• WORK REQUEST
Nothing but the lines from the one containing "F_depositMinTermV3 => m_depositMinTermV3 c" through the one containing "let m (g : Field)", both included, should be given again, each exactly as written below.

• LISTED ENTRIES
(* ===== verification/CurrencyBuilder.v ===== *)
(** The setters of [CurrencyBuilder] (src/CryptoNoteCore/Currency.h and
    Currency.cpp).  A setter assigns one numeric member of the currency under
    construction; three of them throw on an invalid value. *)

From S2P Require Import Prelude.
From S2P Require Import Currency.
Import Config CurrencyImpl.

Module Builder.

(** The member a setter assigns. *)
Inductive Field :=
  | F_maxBlockHeight
  | F_maxBlockBlobSize
  | F_maxTxSize
  | F_publicAddressBase58Prefix
  | F_minedMoneyUnlockWindow
  | F_timestampCheckWindow
  | F_timestampCheckWindow_v1
  | F_blockFutureTimeLimit
  | F_blockFutureTimeLimit_v1
  | F_moneySupply
  | F_rewardBlocksWindow
  | F_zawyDifficultyBlockIndex
  | F_zawyDifficultyV2
  | F_zawyDifficultyBlockVersion
  | F_blockGrantedFullRewardZone
  | F_minerTxBlobReservedSize
  | F_numberOfDecimalPlaces
  | F_coin
  | F_minimumFee
  | F_minimumFeeV1
  | F_minimumFeeV2
  | F_minimumFeeBanking
  | F_defaultDustThreshold
  | F_difficultyTarget
  | F_difficultyWindow
  | F_difficultyLag
  | F_difficultyCut
  | F_depositMinAmount
  | F_depositMinTerm
  | F_depositMaxTerm
  | F_depositMaxTermV1
  | F_depositMinTermV3
  | F_depositMaxTermV3
  | F_depositMinTotalRateFactor
  | F_depositMaxTotalRate
  | F_depositHeightV3
  | F_depositHeightV4
  | F_blockWithMissingInterest
  | F_maxBlockSizeInitial
  | F_maxBlockSizeGrowthSpeedNumerator
  | F_maxBlockSizeGrowthSpeedDenominator
  | F_lockedTxAllowedDeltaSeconds
  | F_lockedTxAllowedDeltaBlocks
  | F_mempoolTxLiveTime
  | F_mempoolTxFromAltBlockLiveTime
  | F_numberOfPeriodsToForgetTxDeletedFromPool
  | F_upgradeHeightV2
  | F_upgradeHeightV3
  | F_upgradeHeightV6
  | F_upgradeHeightV7
  | F_upgradeHeightV8
  | F_upgradeVotingThreshold
  | F_upgradeVotingWindow
  | F_upgradeWindow
  | F_transactionMaxSize
  | F_fusionTxMaxSize
  | F_fusionTxMinInputCount
  | F_fusionTxMinInOutCountRatio.

#[export] Instance Field_eq : EqDecision Field.
Proof. intros f g; unfold Decision; decide equality. Defined.

Definition get (f : Field) (c : Currency) : Z :=
  match f with
  | F_maxBlockHeight => m_maxBlockHeight c
  | F_maxBlockBlobSize => m_maxBlockBlobSize c
  | F_maxTxSize => m_maxTxSize c
  | F_publicAddressBase58Prefix => m_publicAddressBase58Prefix c
  | F_minedMoneyUnlockWindow => m_minedMoneyUnlockWindow c
  | F_timestampCheckWindow => m_timestampCheckWindow c
  | F_timestampCheckWindow_v1 => m_timestampCheckWindow_v1 c
  | F_blockFutureTimeLimit => m_blockFutureTimeLimit c
  | F_blockFutureTimeLimit_v1 => m_blockFutureTimeLimit_v1 c
  | F_moneySupply => m_moneySupply c
  | F_rewardBlocksWindow => m_rewardBlocksWindow c
  | F_zawyDifficultyBlockIndex => m_zawyDifficultyBlockIndex c
  | F_zawyDifficultyV2 => m_zawyDifficultyV2 c
  | F_zawyDifficultyBlockVersion => m_zawyDifficultyBlockVersion c
  | F_blockGrantedFullRewardZone => m_blockGrantedFullRewardZone c
  | F_minerTxBlobReservedSize => m_minerTxBlobReservedSize c
  | F_numberOfDecimalPlaces => m_numberOfDecimalPlaces c
  | F_coin => m_coin c
  | F_minimumFee => m_minimumFee c
  | F_minimumFeeV1 => m_minimumFeeV1 c
  | F_minimumFeeV2 => m_minimumFeeV2 c
  | F_minimumFeeBanking => m_minimumFeeBanking c
  | F_defaultDustThreshold => m_defaultDustThreshold c
  | F_difficultyTarget => m_difficultyTarget c
  | F_difficultyWindow => m_difficultyWindow c
  | F_difficultyLag => m_difficultyLag c
  | F_difficultyCut => m_difficultyCut c
  | F_depositMinAmount => m_depositMinAmount c
  | F_depositMinTerm => m_depositMinTerm c
  | F_depositMaxTerm => m_depositMaxTerm c
  | F_depositMaxTermV1 => m_depositMaxTermV1 c
  | F_depositMinTermV3 => m_depositMinTermV3 c
  | F_depositMaxTermV3 => m_depositMaxTermV3 c
  | F_depositMinTotalRateFactor => m_depositMinTotalRateFactor c
  | F_depositMaxTotalRate => m_depositMaxTotalRate c
  | F_depositHeightV3 => m_depositHeightV3 c
  | F_depositHeightV4 => m_depositHeightV4 c
  | F_blockWithMissingInterest => m_blockWithMissingInterest c
  | F_maxBlockSizeInitial => m_maxBlockSizeInitial c
  | F_maxBlockSizeGrowthSpeedNumerator => m_maxBlockSizeGrowthSpeedNumerator c
  | F_maxBlockSizeGrowthSpeedDenominator => m_maxBlockSizeGrowthSpeedDenominator c
  | F_lockedTxAllowedDeltaSeconds => m_lockedTxAllowedDeltaSeconds c
  | F_lockedTxAllowedDeltaBlocks => m_lockedTxAllowedDeltaBlocks c
  | F_mempoolTxLiveTime => m_mempoolTxLiveTime c
  | F_mempoolTxFromAltBlockLiveTime => m_mempoolTxFromAltBlockLiveTime c
  | F_numberOfPeriodsToForgetTxDeletedFromPool => m_numberOfPeriodsToForgetTxDeletedFromPool c
  | F_upgradeHeightV2 => m_upgradeHeightV2 c
  | F_upgradeHeightV3 => m_upgradeHeightV3 c
  | F_upgradeHeightV6 => m_upgradeHeightV6 c
  | F_upgradeHeightV7 => m_upgradeHeightV7 c
  | F_upgradeHeightV8 => m_upgradeHeightV8 c
  | F_upgradeVotingThreshold => m_upgradeVotingThreshold c
  | F_upgradeVotingWindow => m_upgradeVotingWindow c
  | F_upgradeWindow => m_upgradeWindow c
  | F_transactionMaxSize => m_transactionMaxSize c
  | F_fusionTxMaxSize => m_fusionTxMaxSize c
  | F_fusionTxMinInputCount => m_fusionTxMinInputCount c
  | F_fusionTxMinInOutCountRatio => m_fusionTxMinInOutCountRatio c
  end.

(** [m_currency.m_<field> = val] *)
Definition assign (f : Field) (val : Z) (c : Currency) : Currency :=
  let m (g : Field) := if decide (f = g) then val else get g c in
  {| m_maxBlockHeight := m F_maxBlockHeight;
     m_maxBlockBlobSize := m F_maxBlockBlobSize;
     m_maxTxSize := m F_maxTxSize;
     m_publicAddressBase58Prefix := m F_publicAddressBase58Prefix;
     m_minedMoneyUnlockWindow := m F_minedMoneyUnlockWindow;
     m_timestampCheckWindow := m F_timestampCheckWindow;
     m_timestampCheckWindow_v1 := m F_timestampCheckWindow_v1;
     m_blockFutureTimeLimit := m F_blockFutureTimeLimit;
     m_blockFutureTimeLimit_v1 := m F_blockFutureTimeLimit_v1;
     m_moneySupply := m F_moneySupply;
     m_rewardBlocksWindow := m F_rewardBlocksWindow;
     m_zawyDifficultyBlockIndex := m F_zawyDifficultyBlockIndex;
     m_zawyDifficultyV2 := m F_zawyDifficultyV2;
     m_zawyDifficultyBlockVersion := m F_zawyDifficultyBlockVersion;
     m_blockGrantedFullRewardZone := m F_blockGrantedFullRewardZone;
     m_minerTxBlobReservedSize := m F_minerTxBlobReservedSize;
     m_numberOfDecimalPlaces := m F_numberOfDecimalPlaces;
     m_coin := m F_coin;
     m_minimumFee := m F_minimumFee;
     m_minimumFeeV1 := m F_minimumFeeV1;
     m_minimumFeeV2 := m F_minimumFeeV2;
     m_minimumFeeBanking := m F_minimumFeeBanking;
     m_defaultDustThreshold := m F_defaultDustThreshold;
     m_difficultyTarget := m F_difficultyTarget;
     m_difficultyWindow := m F_difficultyWindow;
     m_difficultyLag := m F_difficultyLag;
     m_difficultyCut := m F_difficultyCut;
     m_depositMinAmount := m F_depositMinAmount;
     m_depositMinTerm := m F_depositMinTerm;
     m_depositMaxTerm := m F_depositMaxTerm;
     m_depositMaxTermV1 := m F_depositMaxTermV1;
     m_depositMinTermV3 := m F_depositMinTermV3;
     m_depositMaxTermV3 := m F_depositMaxTermV3;
     m_depositMinTotalRateFactor := m F_depositMinTotalRateFactor;
     m_depositMaxTotalRate := m F_depositMaxTotalRate;
     m_depositHeightV3 := m F_depositHeightV3;
     m_depositHeightV4 := m F_depositHeightV4;
     m_blockWithMissingInterest := m F_blockWithMissingInterest;
     m_maxBlockSizeInitial := m F_maxBlockSizeInitial;
     m_maxBlockSizeGrowthSpeedNumerator := m F_maxBlockSizeGrowthSpeedNumerator;
     m_maxBlockSizeGrowthSpeedDenominator := m F_maxBlockSizeGrowthSpeedDenominator;
     m_lockedTxAllowedDeltaSeconds := m F_lockedTxAllowedDeltaSeconds;
     m_lockedTxAllowedDeltaBlocks := m F_lockedTxAllowedDeltaBlocks;
     m_mempoolTxLiveTime := m F_mempoolTxLiveTime;
     m_mempoolTxFromAltBlockLiveTime := m F_mempoolTxFromAltBlockLiveTime;
     m_numberOfPeriodsToForgetTxDeletedFromPool := m F_numberOfPeriodsToForgetTxDeletedFromPool;
     m_upgradeHeightV2 := m F_upgradeHeightV2;
     m_upgradeHeightV3 := m F_upgradeHeightV3;
     m_upgradeHeightV6 := m F_upgradeHeightV6;
     m_upgradeHeightV7 := m F_upgradeHeightV7;
     m_upgradeHeightV8 := m F_upgradeHeightV8;
     m_upgradeVotingThreshold := m F_upgradeVotingThreshold;
     m_upgradeVotingWindow := m F_upgradeVotingWindow;
     m_upgradeWindow := m F_upgradeWindow;
     m_transactionMaxSize := m F_transactionMaxSize;
     m_fusionTxMaxSize := m F_fusionTxMaxSize;
     m_fusionTxMinInputCount := m F_fusionTxMinInputCount;
     m_fusionTxMinInOutCountRatio := m F_fusionTxMinInOutCountRatio;
     m_testnet := m_testnet c |}.

Definition set_testnet (val : bool) (c : Currency) : Currency :=
  {| m_maxBlockHeight := m_maxBlockHeight c;
     m_maxBlockBlobSize := m_maxBlockBlobSize c;
     m_maxTxSize := m_maxTxSize c;
     m_publicAddressBase58Prefix := m_publicAddressBase58Prefix c;
     m_minedMoneyUnlockWindow := m_minedMoneyUnlockWindow c;
     m_timestampCheckWindow := m_timestampCheckWindow c;
     m_timestampCheckWindow_v1 := m_timestampCheckWindow_v1 c;
     m_blockFutureTimeLimit := m_blockFutureTimeLimit c;
     m_blockFutureTimeLimit_v1 := m_blockFutureTimeLimit_v1 c;
     m_moneySupply := m_moneySupply c;
     m_rewardBlocksWindow := m_rewardBlocksWindow c;
     m_zawyDifficultyBlockIndex := m_zawyDifficultyBlockIndex c;
     m_zawyDifficultyV2 := m_zawyDifficultyV2 c;
     m_zawyDifficultyBlockVersion := m_zawyDifficultyBlockVersion c;
     m_blockGrantedFullRewardZone := m_blockGrantedFullRewardZone c;
     m_minerTxBlobReservedSize := m_minerTxBlobReservedSize c;
     m_numberOfDecimalPlaces := m_numberOfDecimalPlaces c;
     m_coin := m_coin c;
     m_minimumFee := m_minimumFee c;
     m_minimumFeeV1 := m_minimumFeeV1 c;
     m_minimumFeeV2 := m_minimumFeeV2 c;
     m_minimumFeeBanking := m_minimumFeeBanking c;
     m_defaultDustThreshold := m_defaultDustThreshold c;
     m_difficultyTarget := m_difficultyTarget c;
     m_difficultyWindow := m_difficultyWindow c;
     m_difficultyLag := m_difficultyLag c;
     m_difficultyCut := m_difficultyCut c;
     m_depositMinAmount := m_depositMinAmount c;
     m_depositMinTerm := m_depositMinTerm c;
     m_depositMaxTerm := m_depositMaxTerm c;
     m_depositMaxTermV1 := m_depositMaxTermV1 c;
     m_depositMinTermV3 := m_depositMinTermV3 c;
     m_depositMaxTermV3 := m_depositMaxTermV3 c;
     m_depositMinTotalRateFactor := m_depositMinTotalRateFactor c;
     m_depositMaxTotalRate := m_depositMaxTotalRate c;
     m_depositHeightV3 := m_depositHeightV3 c;
     m_depositHeightV4 := m_depositHeightV4 c;
     m_blockWithMissingInterest := m_blockWithMissingInterest c;
     m_maxBlockSizeInitial := m_maxBlockSizeInitial c;
     m_maxBlockSizeGrowthSpeedNumerator := m_maxBlockSizeGrowthSpeedNumerator c;
     m_maxBlockSizeGrowthSpeedDenominator := m_maxBlockSizeGrowthSpeedDenominator c;
     m_lockedTxAllowedDeltaSeconds := m_lockedTxAllowedDeltaSeconds c;
     m_lockedTxAllowedDeltaBlocks := m_lockedTxAllowedDeltaBlocks c;
     m_mempoolTxLiveTime := m_mempoolTxLiveTime c;
     m_mempoolTxFromAltBlockLiveTime := m_mempoolTxFromAltBlockLiveTime c;
     m_numberOfPeriodsToForgetTxDeletedFromPool := m_numberOfPeriodsToForgetTxDeletedFromPool c;
     m_upgradeHeightV2 := m_upgradeHeightV2 c;
     m_upgradeHeightV3 := m_upgradeHeightV3 c;
     m_upgradeHeightV6 := m_upgradeHeightV6 c;
     m_upgradeHeightV7 := m_upgradeHeightV7 c;
     m_upgradeHeightV8 := m_upgradeHeightV8 c;
     m_upgradeVotingThreshold := m_upgradeVotingThreshold c;
     m_upgradeVotingWindow := m_upgradeVotingWindow c;
     m_upgradeWindow := m_upgradeWindow c;
     m_transactionMaxSize := m_transactionMaxSize c;
     m_fusionTxMaxSize := m_fusionTxMaxSize c;
     m_fusionTxMinInputCount := m_fusionTxMinInputCount c;
     m_fusionTxMinInOutCountRatio := m_fusionTxMinInOutCountRatio c;
     m_testnet := val |}.

Definition numberOfDecimalPlaces (val : Z) (c : Currency) : Currency :=
  assign F_coin (coin_loop (Z.to_nat val) 1) (assign F_numberOfDecimalPlaces val c).

(** [None] is [std::invalid_argument]. *)
Definition difficultyWindow (val : Z) (c : Currency) : option Currency :=
  if val <? 2 then None else Some (assign F_difficultyWindow val c).

Definition upgradeVotingThreshold (val : Z) (c : Currency) : option Currency :=
  if (val <=? 0) || (100 <? val) then None else Some (assign F_upgradeVotingThreshold val c).

Definition upgradeWindow (val : Z) (c : Currency) : option Currency :=
  if val <=? 0 then None else Some (assign F_upgradeWindow val c).

Definition testnet (val : bool) (c : Currency) : Currency :=
  let c := set_testnet val c in
  if val then
    foldl (fun c '(f, v) => assign f v c) c
      [(F_depositMinTerm, TESTNET_DEPOSIT_MIN_TERM_V3); (F_depositMaxTerm, TESTNET_DEPOSIT_MAX_TERM_V3);
       (F_depositMinTermV3, TESTNET_DEPOSIT_MIN_TERM_V3); (F_depositMaxTermV3, TESTNET_DEPOSIT_MAX_TERM_V3);
       (F_depositHeightV3, TESTNET_DEPOSIT_HEIGHT_V3); (F_depositHeightV4, TESTNET_DEPOSIT_HEIGHT_V4);
       (F_blockWithMissingInterest, TESTNET_BLOCK_WITH_MISSING_INTEREST);
       (F_upgradeHeightV2, TESTNET_UPGRADE_HEIGHT_V2); (F_upgradeHeightV3, TESTNET_UPGRADE_HEIGHT_V3);
       (F_upgradeHeightV6, TESTNET_UPGRADE_HEIGHT_V6); (F_upgradeHeightV7, TESTNET_UPGRADE_HEIGHT_V7);
       (F_upgradeHeightV8, TESTNET_UPGRADE_HEIGHT_V8)]
  else c.

Lemma get_assign f g v c : get g (assign f v c) = if decide (f = g) then v else get g c.
Proof. by destruct g. Qed.

(** The testnet currency is the main one with the testnet members assigned. *)
Lemma testnet_currency : testnet true (CurrencyBuilder false) = CurrencyBuilder true.
Proof. by vm_compute. Qed.

(** A builder that does not throw keeps the invariants the algorithms rely on. *)
Definition valid (c : Currency) : Prop :=
  2 <= m_difficultyWindow c /\ 0 < m_upgradeVotingThreshold c <= 100 /\ 0 < m_upgradeWindow c.

Lemma builder_valid c :
  valid c ->
  (forall v c', difficultyWindow v c = Some c' -> valid c') /\
  (forall v c', upgradeVotingThreshold v c = Some c' -> valid c') /\
  (forall v c', upgradeWindow v c = Some c' -> valid c').
Proof.
  intros (H1 & H2 & H3). unfold difficultyWindow, upgradeVotingThreshold, upgradeWindow, valid.
  split; [|split]; intros v c' H; case_match; simplify_eq; bool_to_prop; simpl; lia.
Qed.

End Builder.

• WRITTEN SOLUTION
  | F_depositMinTermV3 => m_depositMinTermV3 c
  | F_depositMaxTermV3 => m_depositMaxTermV3 c
  | F_depositMinTotalRateFactor => m_depositMinTotalRateFactor c
  | F_depositMaxTotalRate => m_depositMaxTotalRate c
  | F_depositHeightV3 => m_depositHeightV3 c
  | F_depositHeightV4 => m_depositHeightV4 c
  | F_blockWithMissingInterest => m_blockWithMissingInterest c
  | F_maxBlockSizeInitial => m_maxBlockSizeInitial c
  | F_maxBlockSizeGrowthSpeedNumerator => m_maxBlockSizeGrowthSpeedNumerator c
  | F_maxBlockSizeGrowthSpeedDenominator => m_maxBlockSizeGrowthSpeedDenominator c
  | F_lockedTxAllowedDeltaSeconds => m_lockedTxAllowedDeltaSeconds c
  | F_lockedTxAllowedDeltaBlocks => m_lockedTxAllowedDeltaBlocks c
  | F_mempoolTxLiveTime => m_mempoolTxLiveTime c
  | F_mempoolTxFromAltBlockLiveTime => m_mempoolTxFromAltBlockLiveTime c
  | F_numberOfPeriodsToForgetTxDeletedFromPool => m_numberOfPeriodsToForgetTxDeletedFromPool c
  | F_upgradeHeightV2 => m_upgradeHeightV2 c
  | F_upgradeHeightV3 => m_upgradeHeightV3 c
  | F_upgradeHeightV6 => m_upgradeHeightV6 c
  | F_upgradeHeightV7 => m_upgradeHeightV7 c
  | F_upgradeHeightV8 => m_upgradeHeightV8 c
  | F_upgradeVotingThreshold => m_upgradeVotingThreshold c
  | F_upgradeVotingWindow => m_upgradeVotingWindow c
  | F_upgradeWindow => m_upgradeWindow c
  | F_transactionMaxSize => m_transactionMaxSize c
  | F_fusionTxMaxSize => m_fusionTxMaxSize c
  | F_fusionTxMinInputCount => m_fusionTxMinInputCount c
  | F_fusionTxMinInOutCountRatio => m_fusionTxMinInOutCountRatio c
  end.

(** [m_currency.m_<field> = val] *)
Definition assign (f : Field) (val : Z) (c : Currency) : Currency :=
  let m (g : Field) := if decide (f = g) then val else get g c in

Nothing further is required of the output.